The joke, in case you’re not getting it, is that these “second amendment advocates” are all too happy to “adovcate” their one little amendment when it’s in their favor. They fail to understand, though, that a true defender of the constitution would show up even when they don’t agree with how the constitution affects them. A TRUE patriot and a TRUE defender of liberty would show up at abortion clinics and protect the women there from harm, rather than threatening them with eternal hell, EVEN IF they are personally opposed to abortion, because THAT’S what the constitution is all about.

I just wish I didn’t have to explain this. -_-

Nick (profile) says:

“The agents, who were in contact with him for five months, provided him with money and rides home from work as he dealt with the personal fallout of an unrelated arrest stemming from an altercation at a local grocery store.”

This may sound strange, but can we devote more FBI resources to basic neighborhood care, such as rides to/from work for ex-cons and financial support? Perhaps if we did that more, people in this country wouldn’t feel that a one-way ticket to martyr town is their only choice.

Andy says:


The moment they threatened him and his family with a knife and violence is the moment that this man should be found innocent.

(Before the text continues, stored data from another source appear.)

Lemma nested_unfold k rest v :
  nested k rest v =
    VObj {[k := match rest with [] => v | k' :: rest' => nested k' rest' v end]}.
Proof. by destruct rest. Qed.

Lemma get_path_nested k rest v : get_path (nested k rest v) (k :: rest) = Some v.
Proof.
  revert k. induction rest as [|k' rest IH]; intros k; rewrite nested_unfold; simpl;
    rewrite lookup_singleton_eq; simpl; [done|apply IH].
Qed.

Lemma get_path_primitive t q :
  (∀ o, t ≠ VObj o) → q ≠ [] → get_path t q = None.
Proof. intros Ht Hq. destruct q; [done|]. destruct t; try done. by destruct (Ht o). Qed.

Lemma get_path_empty q : q ≠ [] → get_path (VObj ∅) q = None.
Proof. intros Hq. destruct q; [done|]. simpl. by rewrite lookup_empty. Qed.

(** Reading below a property of the object merged into. *)
Lemma get_path_plain (objValue : option value) q :
  q ≠ [] → get_path (VObj (plain objValue)) q = objValue ≫= λ x, get_path x q.
Proof.
  intros Hq. destruct objValue as [[]|]; simpl; try done;
    by rewrite ?get_path_empty, ?(get_path_primitive _ q) by done.
Qed.

Lemma collide_sym p q : collide p q → collide q p.
Proof. unfold collide. tauto. Qed.

Lemma collide_nil_l q : collide [] q.
Proof. left. apply prefix_nil. Qed.

Lemma collide_nil_r p : collide p [].
Proof. right. apply prefix_nil. Qed.

Lemma collide_cons k p q : collide (k :: p) (k :: q) ↔ collide p q.
Proof.
  unfold collide. split.
  - intros [H|H]; [left|right]; by eapply prefix_cons_inv_2.
  - intros [H|H]; [left|right]; by apply prefix_cons.
Qed.

Lemma lookup_baseMerge_singleton object k x k' :
  baseMerge object {[k := x]} !! k' =
    if decide (k = k') then Some (mergeInto x (object !! k)) else object !! k'.
Proof.
  rewrite lookup_baseMerge. case_decide as Hk.
  - subst. by rewrite lookup_singleton_eq.
  - by rewrite lookup_singleton_ne.
Qed.

Lemma mergeInto_nested k rest v objValue :
  mergeInto (nested k rest v) objValue = merge (VObj (plain objValue)) (nested k rest v).
Proof. by rewrite nested_unfold. Qed.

Every single American knows that if they are ever caught up in something illegal not to phone the police or fbi or anyone else as has been shown many times they end up as part of the accused. look at the poor guy who was demonised by the police when he reported something suspicious at the olympics and was then accused of being part of the plot for many years.

Personanongrata says:

The Ends Jusitify the Budget

The end result is the government congratulating itself for rounding up "terrorists" that likely never would have gone beyond anti-government Facebook posts if they’d been left alone.

The end result is unfortunately a bit more convoluted than a simple pat on the back for the government.

In shoveling this steaming pile of horse cocky terror tale to it’s stenographers in the media to transcribe verbatim and disseminate widely the US government is able to paint a fearful vista of terrorists under every rock that aids in justifying it’s odious attacks on the Constitution and the ever increasing amount of finite tax dollars it squanders on these dubious entrapment schemes.